Task prompt: Within this material, find every line where the string "names" appears, and copy it out.

Data in this exercise:

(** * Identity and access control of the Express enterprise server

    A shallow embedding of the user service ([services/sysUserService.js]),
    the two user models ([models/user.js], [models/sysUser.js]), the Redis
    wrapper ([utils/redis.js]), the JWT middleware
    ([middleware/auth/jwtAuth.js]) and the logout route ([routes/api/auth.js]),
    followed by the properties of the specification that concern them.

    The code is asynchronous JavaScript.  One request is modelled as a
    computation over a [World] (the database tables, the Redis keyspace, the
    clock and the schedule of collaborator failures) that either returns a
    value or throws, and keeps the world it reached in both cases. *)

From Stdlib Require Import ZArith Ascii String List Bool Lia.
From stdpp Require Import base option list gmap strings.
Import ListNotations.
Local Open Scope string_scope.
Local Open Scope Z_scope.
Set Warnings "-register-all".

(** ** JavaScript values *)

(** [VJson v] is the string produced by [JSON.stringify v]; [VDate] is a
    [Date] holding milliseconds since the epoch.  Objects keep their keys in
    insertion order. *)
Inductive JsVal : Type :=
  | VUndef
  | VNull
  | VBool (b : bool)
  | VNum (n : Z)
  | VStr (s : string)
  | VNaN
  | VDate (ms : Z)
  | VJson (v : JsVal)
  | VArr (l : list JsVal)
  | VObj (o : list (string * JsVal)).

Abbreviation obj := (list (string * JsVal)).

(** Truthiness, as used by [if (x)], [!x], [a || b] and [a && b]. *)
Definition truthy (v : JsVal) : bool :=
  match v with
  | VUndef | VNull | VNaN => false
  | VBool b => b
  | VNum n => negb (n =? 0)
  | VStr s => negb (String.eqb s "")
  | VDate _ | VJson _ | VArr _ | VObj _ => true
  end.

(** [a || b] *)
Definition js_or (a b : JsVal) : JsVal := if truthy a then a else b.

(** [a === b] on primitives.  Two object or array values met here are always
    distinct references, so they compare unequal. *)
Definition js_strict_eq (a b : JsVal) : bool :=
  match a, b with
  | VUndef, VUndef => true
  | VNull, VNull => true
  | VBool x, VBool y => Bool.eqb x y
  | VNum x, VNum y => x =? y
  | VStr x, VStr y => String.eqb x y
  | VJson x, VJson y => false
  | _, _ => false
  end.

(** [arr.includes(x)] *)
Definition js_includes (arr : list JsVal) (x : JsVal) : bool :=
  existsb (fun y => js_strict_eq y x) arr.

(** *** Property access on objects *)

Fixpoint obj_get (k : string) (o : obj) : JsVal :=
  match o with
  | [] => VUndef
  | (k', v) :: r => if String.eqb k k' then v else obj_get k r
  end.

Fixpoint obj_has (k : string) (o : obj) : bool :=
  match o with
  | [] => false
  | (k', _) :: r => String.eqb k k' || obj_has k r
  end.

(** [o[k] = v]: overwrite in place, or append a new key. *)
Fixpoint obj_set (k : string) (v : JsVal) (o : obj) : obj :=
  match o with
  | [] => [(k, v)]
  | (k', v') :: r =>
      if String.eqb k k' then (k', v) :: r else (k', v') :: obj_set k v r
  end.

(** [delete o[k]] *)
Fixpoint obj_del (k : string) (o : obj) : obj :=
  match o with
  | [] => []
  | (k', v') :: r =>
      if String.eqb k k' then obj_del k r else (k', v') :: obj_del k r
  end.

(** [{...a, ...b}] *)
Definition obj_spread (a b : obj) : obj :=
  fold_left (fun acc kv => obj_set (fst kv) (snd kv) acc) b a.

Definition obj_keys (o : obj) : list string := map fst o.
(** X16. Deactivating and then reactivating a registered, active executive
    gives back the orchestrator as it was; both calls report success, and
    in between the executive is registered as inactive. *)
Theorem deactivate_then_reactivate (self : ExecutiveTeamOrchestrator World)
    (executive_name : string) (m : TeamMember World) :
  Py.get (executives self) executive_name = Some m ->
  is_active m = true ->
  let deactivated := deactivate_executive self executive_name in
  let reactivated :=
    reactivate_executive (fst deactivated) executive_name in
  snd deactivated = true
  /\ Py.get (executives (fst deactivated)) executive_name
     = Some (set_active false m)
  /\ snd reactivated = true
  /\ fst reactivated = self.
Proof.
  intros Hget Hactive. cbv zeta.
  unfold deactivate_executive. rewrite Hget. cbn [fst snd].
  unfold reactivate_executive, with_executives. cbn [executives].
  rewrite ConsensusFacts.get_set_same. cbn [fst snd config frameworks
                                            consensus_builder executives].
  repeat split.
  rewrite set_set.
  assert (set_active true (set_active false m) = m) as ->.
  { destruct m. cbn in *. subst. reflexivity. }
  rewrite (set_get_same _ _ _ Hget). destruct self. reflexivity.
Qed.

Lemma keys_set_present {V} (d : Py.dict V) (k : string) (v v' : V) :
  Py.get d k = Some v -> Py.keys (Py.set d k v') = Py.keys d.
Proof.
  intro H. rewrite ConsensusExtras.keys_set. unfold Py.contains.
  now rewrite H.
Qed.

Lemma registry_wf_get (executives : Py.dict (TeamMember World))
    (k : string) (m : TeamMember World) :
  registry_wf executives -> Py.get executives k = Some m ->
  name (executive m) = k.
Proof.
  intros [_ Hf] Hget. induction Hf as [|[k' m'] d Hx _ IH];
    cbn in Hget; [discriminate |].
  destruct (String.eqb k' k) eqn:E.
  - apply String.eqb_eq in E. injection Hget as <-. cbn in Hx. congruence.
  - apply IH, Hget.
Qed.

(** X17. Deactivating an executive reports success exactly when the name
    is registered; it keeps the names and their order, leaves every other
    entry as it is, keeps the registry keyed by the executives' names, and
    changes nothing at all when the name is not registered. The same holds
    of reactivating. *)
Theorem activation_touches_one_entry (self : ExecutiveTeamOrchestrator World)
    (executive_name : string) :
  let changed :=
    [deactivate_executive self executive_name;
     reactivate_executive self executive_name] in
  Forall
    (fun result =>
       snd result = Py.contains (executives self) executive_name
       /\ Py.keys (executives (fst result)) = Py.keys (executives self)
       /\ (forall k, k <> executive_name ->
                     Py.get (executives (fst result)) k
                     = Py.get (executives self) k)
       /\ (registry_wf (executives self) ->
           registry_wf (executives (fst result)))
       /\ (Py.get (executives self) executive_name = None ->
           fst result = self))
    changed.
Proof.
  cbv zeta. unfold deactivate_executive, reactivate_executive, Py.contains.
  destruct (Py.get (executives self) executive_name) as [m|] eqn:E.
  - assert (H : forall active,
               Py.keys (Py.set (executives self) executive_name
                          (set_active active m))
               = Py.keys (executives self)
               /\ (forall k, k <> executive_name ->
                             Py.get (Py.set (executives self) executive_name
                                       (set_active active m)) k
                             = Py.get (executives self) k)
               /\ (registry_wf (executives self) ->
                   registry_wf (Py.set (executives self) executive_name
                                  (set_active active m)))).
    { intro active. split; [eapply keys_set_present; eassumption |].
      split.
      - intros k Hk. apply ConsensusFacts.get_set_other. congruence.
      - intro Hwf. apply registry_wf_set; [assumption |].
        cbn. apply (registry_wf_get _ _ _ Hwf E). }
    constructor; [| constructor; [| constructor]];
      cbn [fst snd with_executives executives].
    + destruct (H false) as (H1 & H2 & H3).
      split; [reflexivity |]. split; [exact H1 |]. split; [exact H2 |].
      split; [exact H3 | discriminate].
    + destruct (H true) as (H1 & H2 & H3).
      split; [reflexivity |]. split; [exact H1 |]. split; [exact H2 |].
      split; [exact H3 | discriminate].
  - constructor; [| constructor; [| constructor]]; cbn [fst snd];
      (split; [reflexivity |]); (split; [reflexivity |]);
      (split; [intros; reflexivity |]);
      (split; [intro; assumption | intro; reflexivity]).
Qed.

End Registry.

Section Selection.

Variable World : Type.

Result:
    is registered; it keeps the names and their order, leaves every other
    entry as it is, keeps the registry keyed by the executives' names, and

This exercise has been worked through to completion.